Siau-hi-ji rada kecewa, ia termangu-mangu sambil menggigit bibir. Pada saat itulah tiba-tiba sebuah tangan menjulur tiba terus menyeretnya berlari. Tangan itu putih halus, itulah tangan Tho-hoa.

Begitulah dengan tarik-menarik, akhirnya mereka lari masuk ke kemah si Tho-hoa, wajah nona itu tampak merah, napasnya tersengal-sengal, ia mengomel perlahan, "Kau... kau ini sungguh bodoh, ingin membeli barang kenapa tidak cari padaku, tapi lebih suka ditipu orang. Kudamu ini harganya tidak sampai delapan puluh tahil perak, mutiara ini...."

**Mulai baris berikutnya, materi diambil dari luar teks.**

(** The path of a directory below [directory_path root_comps], relative to
    it, is the path that was put after it. *)
Lemma relpath_below here root_comps dir_comps :
  Forall (fun c => is_component c = true) root_comps →
  Forall (fun c => is_component c = true) dir_comps →
  dir_comps ≠ [] →
  relpath here (join "/" ("" :: root_comps ++ dir_comps)) (directory_path root_comps)
  = Some (join "/" dir_comps).
Proof.
  intros Hroot Hdir Hne. unfold relpath, directory_path.
  rewrite (join_absolute (root_comps ++ dir_comps)) at 1
    by (by destruct root_comps, dir_comps).
  change (is_empty (String sep _)) with false. cbv iota zeta.
  rewrite (abspath_absolute here root_comps [""]); [|done|by right|by destruct root_comps].
  replace (root_comps ++ dir_comps) with ((root_comps ++ dir_comps) ++ [])
    by apply app_nil_r.
  rewrite (abspath_absolute here (root_comps ++ dir_comps) []);
    [|by apply Forall_app|by left|rewrite app_nil_r; by destruct root_comps, dir_comps].
  rewrite !components_absolute by (done || by apply Forall_app).
  rewrite commonprefix_len_app, Nat.sub_diag, drop_app_length. simpl.
  destruct dir_comps as [|d ds]; [done|].
  apply Forall_cons in Hdir as [Hd Hds].
  destruct (component_inv d Hd) as (Hdne & Hdsep & _).
  destruct (last_char_no_sep d Hdne Hdsep) as (x & Hx & Hxsep).
  by rewrite (join_all_components d x), join_slash_prefixed.
Qed.

Lemma last_char_join l d :
  Forall (fun c => is_component c = true) (l ++ [d]) →
  ∀ prefix, ∃ x, last_char (prefix +:+ join "/" (l ++ [d])) = Some x ∧ x ≠ sep.
Proof.
  intros Hall prefix.
  apply Forall_app in Hall as [_ [Hd _]%Forall_cons].
  destruct (component_inv d Hd) as (Hne & Hsep & _).
  destruct (last_char_no_sep d Hne Hsep) as (x & Hx & Hxsep).
  exists x. split; [|done].
  destruct l as [|c l].
  - simpl app. change (join "/" [d]) with d. by rewrite last_char_app.
  - rewrite join_app by done. change (join "/" [d]) with d.
    rewrite <- append_assoc. rewrite (last_char_app _ (String sep d)) by done.
    destruct d as [|y d]; [done|]. by rewrite last_char_cons.
Qed.

End path_strings.

Section stages_agree.
Import PyStr PosixPath.
Variable filter_ : FileFilter.t.
Variable mover : FileMover.t.
Variables root_comps dir_comps : list string.
Variable name : string.

Hypothesis filter_source : FileFilter.real_source filter_ = directory_path root_comps.
Hypothesis mover_source : FileMover.real_source mover = directory_path root_comps.
Hypothesis same_cache : FileMover.cache_dir mover = FileFilter.cache_dir filter_.
Hypothesis cache_slash : endswith (FileFilter.cache_dir filter_) "/" = true.
Hypothesis root_ok : Forall (fun c => is_component c = true) root_comps.
Hypothesis dir_ok : Forall (fun c => is_component c = true) dir_comps.
Hypothesis below : dir_comps ≠ [].
Hypothesis name_ok : has_char sep name = false.


Lemma directory_eq :
  directory_below root_comps dir_comps
  = directory_path root_comps +:+ join "/" dir_comps.
Proof using below.
  unfold directory_below, directory_path.
  change ("" :: root_comps ++ dir_comps) with (("" :: root_comps) ++ dir_comps).
  change ("" :: root_comps ++ [""]) with (("" :: root_comps) ++ [""]).
  rewrite !join_app by done. by rewrite append_assoc.
Qed.

Lemma file_eq :
  file_below root_comps dir_comps name
  = directory_below root_comps dir_comps +:+ String sep name.
Proof using below.
  unfold file_below. rewrite directory_eq, join_app by done.
  by rewrite append_assoc.
Qed.

Lemma directory_last prefix :
  ∃ x, last_char (prefix +:+ join "/" dir_comps) = Some x ∧ x ≠ sep.
Proof using below dir_ok.
  destruct (exists_last below) as (l & d & Heq).
  rewrite Heq in *. by apply last_char_join.
Qed.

"Paling tinggi sepuluh tahil," sambung Siau-hi-ji.

Tho-hoa jadi melengak malah, tanyanya, "Jadi kau... kau pun tahu?"

"Orang pintar seperti diriku ini masakah tidak tahu," jawab Siau-hi-ji dengan tertawa.

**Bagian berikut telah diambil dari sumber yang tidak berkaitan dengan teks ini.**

Lemma orderly_hang {A} : orderly (@hang A).
Proof. now apply orderly_quiet. Qed.

Lemma orderly_get {A} (f : State -> A) : orderly (get f).
Proof. now apply orderly_quiet. Qed.

Lemma orderly_lift {A} (t : Try A) : orderly (lift t).
Proof. apply orderly_quiet. now destruct t. Qed.

Lemma orderly_emit e : in_command e = true -> orderly (emit e).
Proof. intros H. split; [now apply only_emit | reflexivity]. Qed.

Lemma orderly_sleep_ms ms : orderly (sleep_ms ms).
Proof.
  unfold sleep_ms. destruct (ms <? 0); [apply orderly_raise |].
  apply orderly_bind; [now apply orderly_emit | intros _].
  now apply orderly_quiet.
Qed.

Lemma orderly_ser_read_until expected : orderly (ser_read_until expected).
Proof.
  split; [apply only_ser_read_until |].
  intros [pw sr gl sc ck tr]. unfold ser_read_until, next_reply.
  run_monad. destruct sr as [| t |]; try reflexivity.
  destruct sc as [| [rx dt | e] sc]; try reflexivity. now destruct t.
Qed.

Lemma in_command_log lvl msg :
  is_cleanup (Log lvl msg) = false -> in_command (Log lvl msg) = true.
Proof. intros H. unfold in_command. now rewrite H. Qed.

Lemma orderly_at_command command back timeout quiet :
  orderly (at_command command back timeout quiet).
Proof.
  split; [apply only_at_command; auto using in_command_log |].
  intros [pw sr gl sc ck tr].
  unfold at_command, ser_reset_input_buffer, ser_write, ser_set_timeout,
    ser_read_until, next_reply, encode, decode.
  run_monad.
  destruct sr as [| t |]; cbn; try reflexivity.
  destruct (utf8_encode (command ++ CRLF)) as [cmd |]; cbn; try reflexivity.
  destruct (timeout <? 0); cbn; try reflexivity.
  destruct (utf8_encode back) as [expected |]; cbn; try reflexivity.
  destruct sc as [| [rx dt | e] sc]; cbn; try reflexivity.
  - now destruct back, quiet.
  - destruct (utf8_decode (read_until_loop expected [] rx)) as [response |];
      cbn; try reflexivity.
    now destruct (contains response back), quiet.
Qed.

Lemma orderly_power_up cfg : orderly (power_up cfg).
Proof.
  split; [apply only_power_up, in_command_log |].
  intros [pw sr gl sc ck tr]. unfold power_up, global_GPIO. run_monad.
  now destruct (pwrpin cfg =? 0), (pwrup cfg =? 0).
Qed.

Lemma orderly_check_connection_loop fuel t_end :
  orderly (check_connection_loop fuel t_end).
Proof.
  induction fuel as [| fuel IH]; [apply orderly_hang |].
  cbn [check_connection_loop].
  apply orderly_bind; [apply orderly_get | intros now].
  destruct (now <? t_end); [| apply orderly_raise].
  apply orderly_bind; [apply orderly_at_command | intros [result response]].
  assert (Hagain : orderly (sleep 1 ;; check_connection_loop fuel t_end)).
  { apply orderly_bind; [apply orderly_sleep_ms | intros _; exact IH]. }
  destruct result; [| exact Hagain].
  destruct (registered response); [now apply orderly_emit | exact Hagain].
Qed.

Lemma orderly_check_connection cfg : orderly (check_connection cfg).
Proof.
  unfold check_connection.
  apply orderly_bind; [now apply orderly_emit | intros _].
  apply orderly_bind; [apply orderly_get | intros now].
  apply orderly_check_connection_loop.
Qed.

Lemma orderly_ser_write data : orderly (ser_write data).
Proof.
  split; [apply only_with_port; intros; now apply only_emit |].
  intros [pw sr gl sc ck tr]. unfold ser_write. run_monad. now destruct sr.
Qed.

Lemma orderly_send_pdus pdus : orderly (send_pdus pdus).
Proof.
  induction pdus as [| p rest IH]; cbn [send_pdus].
  - apply orderly_bind; [now apply orderly_emit | intros _].
    apply orderly_bind; [now apply orderly_emit | intros _].
    apply orderly_ret.
  - apply orderly_bind; [apply orderly_at_command | intros [result ?]].
    destruct result; [| exact IH].
    apply orderly_bind; [now apply orderly_emit | intros _].
    apply orderly_bind; [apply orderly_lift | intros data].
    apply orderly_bind; [apply orderly_ser_write | intros _].
    apply orderly_bind; [apply orderly_ser_write | intros _].
    apply orderly_bind; [apply orderly_at_command | intros [result ?]].
    destruct (negb result); [| exact IH].
    apply orderly_bind; [now apply orderly_emit | intros _].
    apply orderly_bind; [now apply orderly_emit | intros _].
    apply orderly_ret.
Qed.

Lemma orderly_read_message host : orderly (read_message host).
Proof.
  unfold read_message. apply orderly_bind.
  - destruct (isatty host); [| apply orderly_ret].
    apply orderly_bind; [now apply orderly_emit | intros _].
    now apply orderly_emit.
  - intros _. destruct (strip (stdin host));
      [apply orderly_raise | apply orderly_ret].
Qed.

Lemma orderly_send cfg host codec : orderly (send cfg host codec).
Proof.
  unfold send.
  apply orderly_bind; [apply orderly_read_message | intros message].
  apply orderly_bind; [apply orderly_lift | intros text'].
  apply orderly_bind; [apply orderly_lift | intros sms].
  apply orderly_bind; [now apply orderly_emit | intros _].
  apply orderly_bind; [now apply orderly_emit | intros _].
  apply orderly_bind; [apply orderly_power_up | intros _].
  apply orderly_bind; [apply orderly_check_connection | intros _].
  apply orderly_bind; [apply orderly_at_command | intros _].
  apply orderly_bind; [apply orderly_lift | intros pdus].
  apply orderly_send_pdus.
Qed.

Lemma orderly_list_messages host codec status :
  orderly (list_messages host codec status).
Proof.
  unfold list_messages.
  apply orderly_bind; [apply orderly_at_command | intros [result response]].
  destruct result; [| apply orderly_ret].
  apply orderly_bind; [apply orderly_lift | intros; apply orderly_ret].
Qed.

Lemma orderly_delete_slots slots : orderly (delete_slots slots).
Proof.
  induction slots as [| slot slots IH]; [apply orderly_ret |].
  cbn [delete_slots].
  apply orderly_bind; [apply orderly_at_command | intros _; exact IH].
Qed.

"Sudah tahu mengapa kau kena tipu?"

"Tertipu terkadang berarti menarik keuntungan," ujar Siau-hi-ji sambil memicingkan mata.

Tho-hoa memandang Siau-hi-ji dengan mata melotot laksana sedang memandang sesuatu makhluk yang aneh dan ajaib. Sungguh selama hidupnya belum pernah melihat bocah seaneh ini.

Bunga mutiara imitasi yang baru dibelinya itu lantas ditancapkannya pada ikal rambut si Tho-hoa, lalu Siau-hi-ji berkata, "Cici yang baik, jangan marah ya? Lihatlah betapa cantiknya engkau memakai bunga mutiara ini, sungguh mirip seorang putri. Cuma sayang, di sini tidak ada pangeran yang cocok bagi sang putri."

"Bukankah kau ini sang pangeran bodoh!" demikian Tho-hoa berseloroh.

Siau-hi-ji berkedip-kedip pula, katanya, "Kau bilang aku bodoh, sebentar lagi tentu kau akan tahu bahwa aku tidaklah bodoh. Sebentar lagi orang yang menipu aku tadi pasti akan lebih konyol tertipu olehku."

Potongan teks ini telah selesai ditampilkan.